The US Navy has recently concluded its first deployment of the Next Generation Jammer (NGJ) on VAQ-133 Wizards Boeing EA-18G Growlers. Meanwhile, the Royal Australian Air Force (RAAF) is working towards accepting NGJ kits. The NGJ employs active electronically scanned arrays (AESA) to emit electronic energy, blinding radars and blocking radio frequency communications. It is designed with an open system architecture for flexible use and mounting.
Barron Stone, a US Air Force veteran and electrical engineer, explains that jammers can send radio signals to block a radar's ability to detect its own signal or misdirect it from reality. Chuck Angus, RTX Requirements Director for Electronic Attack, elaborates on the goal: "What we're trying to do is to deny that adversary the ability to detect one of our strike packages so that we can get in close, drop our weapons, hit those targets, and then get out right before... you're detected."

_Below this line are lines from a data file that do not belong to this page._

(** The message of [TimeExhausted] does not hold the word the handler looks
    for, whatever the transaction hash. *)
Lemma time_exhausted_lacks_timeout_word tx_hash :
  contains TIMEOUT_WORD (lower (TIME_EXHAUSTED_MSG tx_hash)) = false.
Proof.
  assert (Hpre : forall rest,
             contains TIMEOUT_WORD
               (lower (lit "Transaction HexBytes('0x") ++ rest)
             = contains TIMEOUT_WORD rest) by (intros rest; reflexivity).
  unfold TIME_EXHAUSTED_MSG, lower. rewrite !map_app.
  change (map lower_char ?s) with (lower s).
  rewrite Hpre, no_timeout_word_in_hex. vm_compute. reflexivity.
Qed.

Lemma pending_is_no_timeout rpc tx_hash : is_timeout (pending rpc tx_hash) = false.
Proof. apply time_exhausted_lacks_timeout_word. Qed.

Lemma push_cons_pending html rpc tx_hash rest w :
  push_to_contract html (pending rpc tx_hash :: rest) w
  = let '(r, w', evs) := push_to_contract html rest w in
    (r, w',
     Attempt rpc html (current_gas_price_wei w)
       :: Errored rpc (TIME_EXHAUSTED_MSG tx_hash) :: evs).
Proof.
  cbn [push_to_contract pending reply_of url]. unfold on_exception.
  rewrite time_exhausted_lacks_timeout_word.
  destruct (push_to_contract html rest w) as [[r w'] evs]. reflexivity.
Qed.

(** C6 (the code departs from the claim, and from its own docstring).  The
    docstring of [push_to_contract] promises a higher gas price when a
    transaction remains pending, and line 169 waits for the receipt for 60
    seconds; but when that wait runs out the exception raised says "is not in
    the chain after 60 seconds", which the handler's search for "timeout"
    misses.  So for every transaction hash and from every price, an endpoint
    on which the transaction stays pending is logged as an error, not as a
    timeout, and the next endpoint starts from the same price; any number of
    such endpoints in a row leave the globals as they were, although below
    the maximum one Escalate would have raised the price by a step. *)
Theorem pending_transaction_does_not_escalate html rpc tx_hash rest w :
  let ep := pending rpc tx_hash in
  let p := current_gas_price_wei w in
  is_timeout ep = false /\
  push_to_contract html (ep :: rest) w
  = (let '(r, w', evs) := push_to_contract html rest w in
     (r, w',
      Attempt rpc html p :: Errored rpc (TIME_EXHAUSTED_MSG tx_hash) :: evs)) /\
  (forall n,
      let r := push_to_contract html (repeat ep n) w in
      returned r = false /\ world_after r = w /\
      ~ In (TimedOut rpc) (log_of r)) /\
  (p < GAS_PRICE_MAX -> escalate p = p + GAS_PRICE_STEP /\ p < escalate p).
Proof.
  cbv zeta.
  split; [apply pending_is_no_timeout | ].
  split; [apply push_cons_pending | ].
  split.
  - induction n as [ | n IH]; [repeat split; intros [] | ].
    cbn [repeat]. rewrite push_cons_pending.
    unfold returned, world_after, log_of in *.
    destruct (push_to_contract html (repeat (pending rpc tx_hash) n) w)
      as [[r w'] evs].
    cbn [fst snd] in *. destruct IH as (Hr & Hw & Hl).
    split; [exact Hr | ]. split; [exact Hw | ].
    intros [H | [H | H]]; [discriminate H | discriminate H | exact (Hl H)].
  - intros Hp. unfold escalate.
    destruct (Z.ltb_spec (current_gas_price_wei w) GAS_PRICE_MAX) as [_ | Hge];
      [ | lia].
    split; [reflexivity | ].
    assert (0 < GAS_PRICE_STEP) by (vm_compute; reflexivity). lia.
Qed.

(** C9, as the claim has it, fails: for 21 000 units of gas at the base
    price the fee recorded is a binary64 number, and its exact value is not
    [21000 * 1300000 / 10^18]. *)
Lemma recorded_fee_is_rounded :
  let r := push_to_contract [] [accepting (lit "A") 21000]
             (globals (initial_state None)) in
  exists fee,
    fees_recorded (log_of r) = [fee] /\
    float_is_ratio fee (21000 * 1300000) (10 ^ 18) = false.
Proof. eexists. vm_compute. split; reflexivity. Qed.
(** * python-redis-cache: a shallow embedding of [redis_cache/__init__.py]

    The development follows the source file top to bottom:

    - the Redis server the library talks to (string values with an optional
      expiry, sorted sets, the commands the library issues), as far as the
      library depends on it;
    - the Lua script registered by [get_cache_lua_fn];
    - the generator [chunks];
    - [RedisCache] ([mget], [_get_batch_call_result]) and [CacheDecorator]
      ([get_key], [__call__] with its closure [inner], [invalidate],
      [invalidate_all]).

    Python state (the connection, the log, the dictionaries passed to
    [mget], the calls made to the decorated functions) is threaded through a
    state-and-exception monad. *)

From Stdlib Require Import ZArith Ascii.
From stdpp Require Import gmap strings list sorting pretty functions.

Local Open Scope Z_scope.

(** ** Exceptions and the state-and-exception monad *)

Inductive error :=
  | WRONGTYPE          (* Redis: operation against a key holding the wrong kind of value *)
  | WrongArity         (* Redis: wrong number of arguments for a command *)
  | ConnectionError    (* redis-py: the server could not be reached *)
  | DataError          (* redis-py: a value that cannot be sent (None) *)
  | TypeError          (* Python: missing argument, object not iterable *)
  | IndexError         (* Python: list index out of range *)
  | KeyError.          (* Python: missing dictionary key *)

Inductive outcome (A : Type) :=
  | Ok (a : A)
  | Raise (e : error).
Arguments Ok {A} a.
Arguments Raise {A} e.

Jamming also protects long-range weapons like the J-SOW glide bomb or cruise missiles by conserving expensive missiles and providing more 'magazine depth' to allied forces. John Ghosh from L3Harris Technologies highlights low-band jamming's role against lower frequency detection systems: "Some threats employ using lower frequency detection systems... but it can be good enough to employ a long-distance weapon with its own terminal guidance."